Why Chevron Bought Anadarko

Here’s why Chevron agreed to acquire Anadarko in a deal valued at $50 billion.

Chevron recently sent ripples through the oil industry by agreeing to buy Anadarko in the sixth-largest oil and gas deal in history.

Chevron agreed to pay $65 per share of Anadarko, which was a 39% premium to Anadarko’s last closing price prior to the deal’s announcement. Chevron’s outlay will be $33 billion plus assumption of Anadarko’s $17 billion debt for a total cost to Chevron of $50 billion.

Anadarko has an attractive global portfolio, but there were several synergies that made it especially attractive for Chevron. The key to this deal is the promise of the Permian Basin, which is now the world’s top oil-producing region.

As Chevron points out, the deal connects several of its existing fields to create a 75-mile-wide corridor in the Permian Basin. Connected acreage allows for drilling of longer laterals, enabling a producer to extract more oil from a well, which in turn drives down the cost per barrel.

Chevron was already one of the top acreage holders in the Permian. This acquisition boosts Chevron’s acreage by 240,000 net acres to over 1.4 million net acres in the Delaware Basin, where shale oil economics are probably the best in the country.

One additional synergy for Chevron is that they hadn’t been a major player in the midstream space, which involves the transport and storage of oil and gas. This deal gives Chevron a 55% stake in Western Midstream Partners, a publicly-traded $16 billion master limited partnership.

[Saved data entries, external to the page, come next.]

Definition apply_all_step (st : all_state) (r : clog_redact_rule_t) : option all_state :=
  match pattern r, mask r with
  | [], _ | _, [] => Some st
  | _, _ =>
      '(m, rep) ← redact_apply_one_buf (as_mem st) (as_cur st) (pattern r) (mask r) (as_alt st)
                    REDACT_KV_TMP_LEN;
      match rep with
      | None => Some (AllState m (as_cur st) (as_owned st) (as_alt st))
      | Some (p, on_stack) =>
          '(m, owned) ← match as_owned st with
                        | Some n => if decide (as_cur st = PHeap n)
                                    then m' ← free_block m n; Some (m', None)
                                    else Some (m, Some n)
                        | None => Some (m, None)
                        end;
          Some (if (on_stack : bool) then AllState m p owned (xorb (as_alt st) true)
                else AllState m p (match p with PHeap n => Some n | _ => owned end) (as_alt st))
      end
  end.

Definition redact_apply_all_locked (rules : list clog_redact_rule_t) (m : rmem)
    : option (rmem * ptr * option nat) :=
  st ← foldl (λ (o : option all_state) r, st ← o; apply_all_step st r)
         (Some (AllState m PSrc None false)) rules;
  Some (as_mem st, as_cur st, as_owned st).

(** [redact_apply_all_heap_locked]: every matching rule allocates; the previous
    block is freed after the copy. The result is the block that is left, if any. *)
Definition heap_step (st : option (rmem * cstr * option nat)) (r : clog_redact_rule_t)
    : option (rmem * cstr * option nat) :=
  '(m, src, owned) ← st;
  match pattern r, mask r with
  | [], _ | _, [] => st
  | _, _ =>
      cur ← match owned with None => Some src | Some n => m_heap m !! n end;
      let '(new_len, count) := redact_expand_len cur (pattern r) (clen (pattern r)) (clen (mask r)) in
      if count =? 0 then st
      else
        let n := m_next m in
        if malloc_ok n then
          let m := RMem (m_src m) (m_tmp m)
                     (<[n := redact_expand_copy cur (pattern r) (mask r)]> (m_heap m)) (S n) in
          m ← match owned with None => Some m | Some o => free_block m o end;
          Some (m, src, Some n)
        else Some (RMem (m_src m) (m_tmp m) (m_heap m) (S n), src, owned)
  end.

Definition redact_apply_all_heap_locked (rules : list clog_redact_rule_t) (m : rmem) (src : cstr)
    : option (rmem * option nat) :=
  '(m, _, owned) ← foldl heap_step (Some (m, src, None)) rules; Some (m, owned).

(** [redact_kv_record_if_needed]: the record afterwards, with the text each pointer
    refers to, the memory, and the blocks the caller must free: the message's and
    one per attribute. *)
Fixpoint redact_kvs (rules : list clog_redact_rule_t) (m : rmem) (kvs : list clog_kv_t)
    : option (rmem * list clog_kv_t * list (option nat)) :=
  match kvs with
  | [] => Some (m, [], [])
  | kv :: kvs' =>
      '(m, kv', o) ←
        match kv_val kv with
        | CLOG_KV_TYPE_STR (Some s) =>
            '(m, rep) ← redact_apply_all_heap_locked rules m s;
            match rep with
            | Some n => t ← m_heap m !! n; Some (m, ClogKv (kv_key kv) (CLOG_KV_TYPE_STR (Some t)), Some n)
            | None => Some (m, kv, None)
            end
        | _ => Some (m, kv, None)
        end;
      '(m, kvs'', os) ← redact_kvs rules m kvs';
      Some (m, kv' :: kvs'', o :: os)
  end.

Western Midstream’s assets are located in the Rocky Mountains, North-central Pennsylvania and Texas. The company is engaged in the business of gathering, compressing, treating, processing, and transporting natural gas; gathering, stabilizing and transporting condensate, natural gas liquids and crude oil; and gathering and disposing of produced water. Thus, Chevron immediately gets a large presence in the midstream space.